(** [handles]: the listeners and queues that are open; [registered]: the descriptors some queue
    may report.  A new descriptor is one that was not in use. *)
Class EventLaws (K : Type) `{KernelLaws K} `{EventKernel K} := {
  handles : K → gset Z;
  registered : K → gset Z;
  quiet (k k' : K) : Prop :=
    socks k' = socks k ∧ waiting k' = waiting k ∧ handles k' = handles k ∧ registered k' = registered k;
  read_event fd k r k' : Read fd k = (r, k') → handles k' = handles k ∧ registered k' = registered k;
  read_broken fd k r k' : Read fd k = (r, k') → socks k !! fd = None →
    (∃ e, r = inr e) ∧ socks k' = socks k ∧ waiting k' = waiting k;
  write_event fd b k r k' : Write fd b k = (r, k') → handles k' = handles k ∧ registered k' = registered k;
  accept_event fd k r k' : Accept fd k = (r, k') → handles k' = handles k ∧ registered k' = registered k ∧
    ∀ c, r = inl c → c ∉ handles k;
  nonblock_event fd k r k' : SetNonblock fd k = (r, k') → handles k' = handles k ∧ registered k' = registered k;
  change_event fd add k r k' : Change fd add k = (r, k') → handles k' = handles k ∧
    registered k' ⊆ (if add then {[ fd ]} else ∅) ∪ registered k;
  close_event fd k r k' : Close fd k = (r, k') →
    handles k' = handles k ∖ {[ fd ]} ∧ registered k' ⊆ registered k;
  socket_law k r k' : Socket k = (r, k') →
    socks k' = socks k ∧ waiting k' = waiting k ∧ registered k' = registered k ∧
    match r with
    | inl fd => (fd ∉ handles k) ∧ (fd ∉ registered k) ∧ handles k' = {[ fd ]} ∪ (handles k)
    | inr _ => handles k' = handles k
    end;
  reuse_law fd k r k' : SetReuseAddr fd k = (r, k') → quiet k k';
  bind_law fd k r k' : Bind fd k = (r, k') → quiet k k';
  listen_law fd k r k' : Listen fd k = (r, k') → quiet k k';
  kqueue_law k r k' : Kqueue k = (r, k') →
    socks k' = socks k ∧ waiting k' = waiting k ∧ registered k' = registered k ∧
    match r with
    | inl kq => (kq ∉ handles k) ∧ (kq ∉ registered k) ∧ handles k' = {[ kq ]} ∪ (handles k)
    | inr _ => handles k' = handles k
    end;
  kevent_law kq k r k' : Kevent kq k = (r, k') →
    handles k' = handles k ∧ registered k' = registered k ∧ arrivals (socks k) (socks k') ∧
    (Forall fresh_sock (waiting k) → Forall fresh_sock (waiting k')) ∧
    ∀ es ev, r = inl es → ev ∈ es → ident ev ∈ registered k;
}.

(** * The program *)

Section program.
Context `{Kernel K} `{EventKernel K}.

Definition errno_err (e : errno) : goerr :=
  match e with
  | EAGAIN => ErrNew "resource temporarily unavailable"
  | EINTR => ErrNew "interrupted system call"
  | EOther => ErrIO
  end.

(** [if err := f(); err != nil { return err }]. *)
Definition sys {A} (f : K → (A + errno) * K) : M K A := λ k,
  let '(r, k') := f k in (match r with inl a => Ok a | inr e => Err (errno_err e) end, k').

(** Where a call is: still in the loop, or back with nil; an error is the outcome [Err]. *)
Inductive turn := Going | Nil.

(** One round: the events of one [Kevent]; an interrupted one is tried again. *)
Definition round (fuel : nat) (fd kq : Z) : M K turn := λ k,
  let '(r, k) := Kevent kq k in
  match r with
  | inr EINTR => (Ok Going, k)
  | inr err => (Err (errno_err err), k)
  | inl events => match handle_events fuel fd events k with Some k' => (Ok Going, k') | None => (NoFuel, k) end
  end.

(** The loop has no end of its own; [rounds] is how long it is watched. *)
Fixpoint loop (rounds fuel : nat) (fd kq : Z) : M K turn :=
  match rounds with
  | O => ret Going
  | S rounds =>
      let! t := round fuel fd kq in
      match t with Going => loop rounds fuel fd kq | Nil => ret Nil end
  end.

(** [defer cleanup()], in a function that may still be running: then it has not run yet. *)
Definition on_return (cleanup : M K unit) (m : M K turn) : M K turn := λ k,
  let '(r, k) := m k in
  match r with
  | Ok Going | NoFuel => (r, k)
  | _ => let '(_, k) := cleanup k in (r, k)
  end.

Definition ListeningForConnections (rounds fuel : nat) : M K turn :=
  let! fd := sys Socket in
  on_return (do! sys (Close fd) in ret tt) (
    do! sys (SetReuseAddr fd) in
    do! sys (SetNonblock fd) in
    do! sys (Bind fd) in
    do! sys (Listen fd) in
    let! kq := sys Kqueue in
    on_return (do! sys (Close kq) in ret tt) (
      do! sys (Change fd true) in
      loop rounds fuel fd kq)).

(** [main] of tcp_servers/main.go. *)
Definition main (rounds fuel : nat) : M K turn :=
  let! err := attempt (ListeningForConnections rounds fuel) in
  match err with
  | inr _ => panic "ListeningForConnections"
  | inl t => ret t
  end.
End program.

(** * Echoing *)

Section laws.
Context `{EventLaws K}.
Implicit Types k : K.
================================
* What the exercise asks *
Your answer should be the lines of the listing above between the line holding "reuse_law fd k" and the line holding "kqueue_law k r k' : Kqueue k = (r, k') →", inclusive, restated word for word and alone.

* Task result *
  reuse_law fd k r k' : SetReuseAddr fd k = (r, k') → quiet k k';
  bind_law fd k r k' : Bind fd k = (r, k') → quiet k k';
  listen_law fd k r k' : Listen fd k = (r, k') → quiet k k';
  kqueue_law k r k' : Kqueue k = (r, k') →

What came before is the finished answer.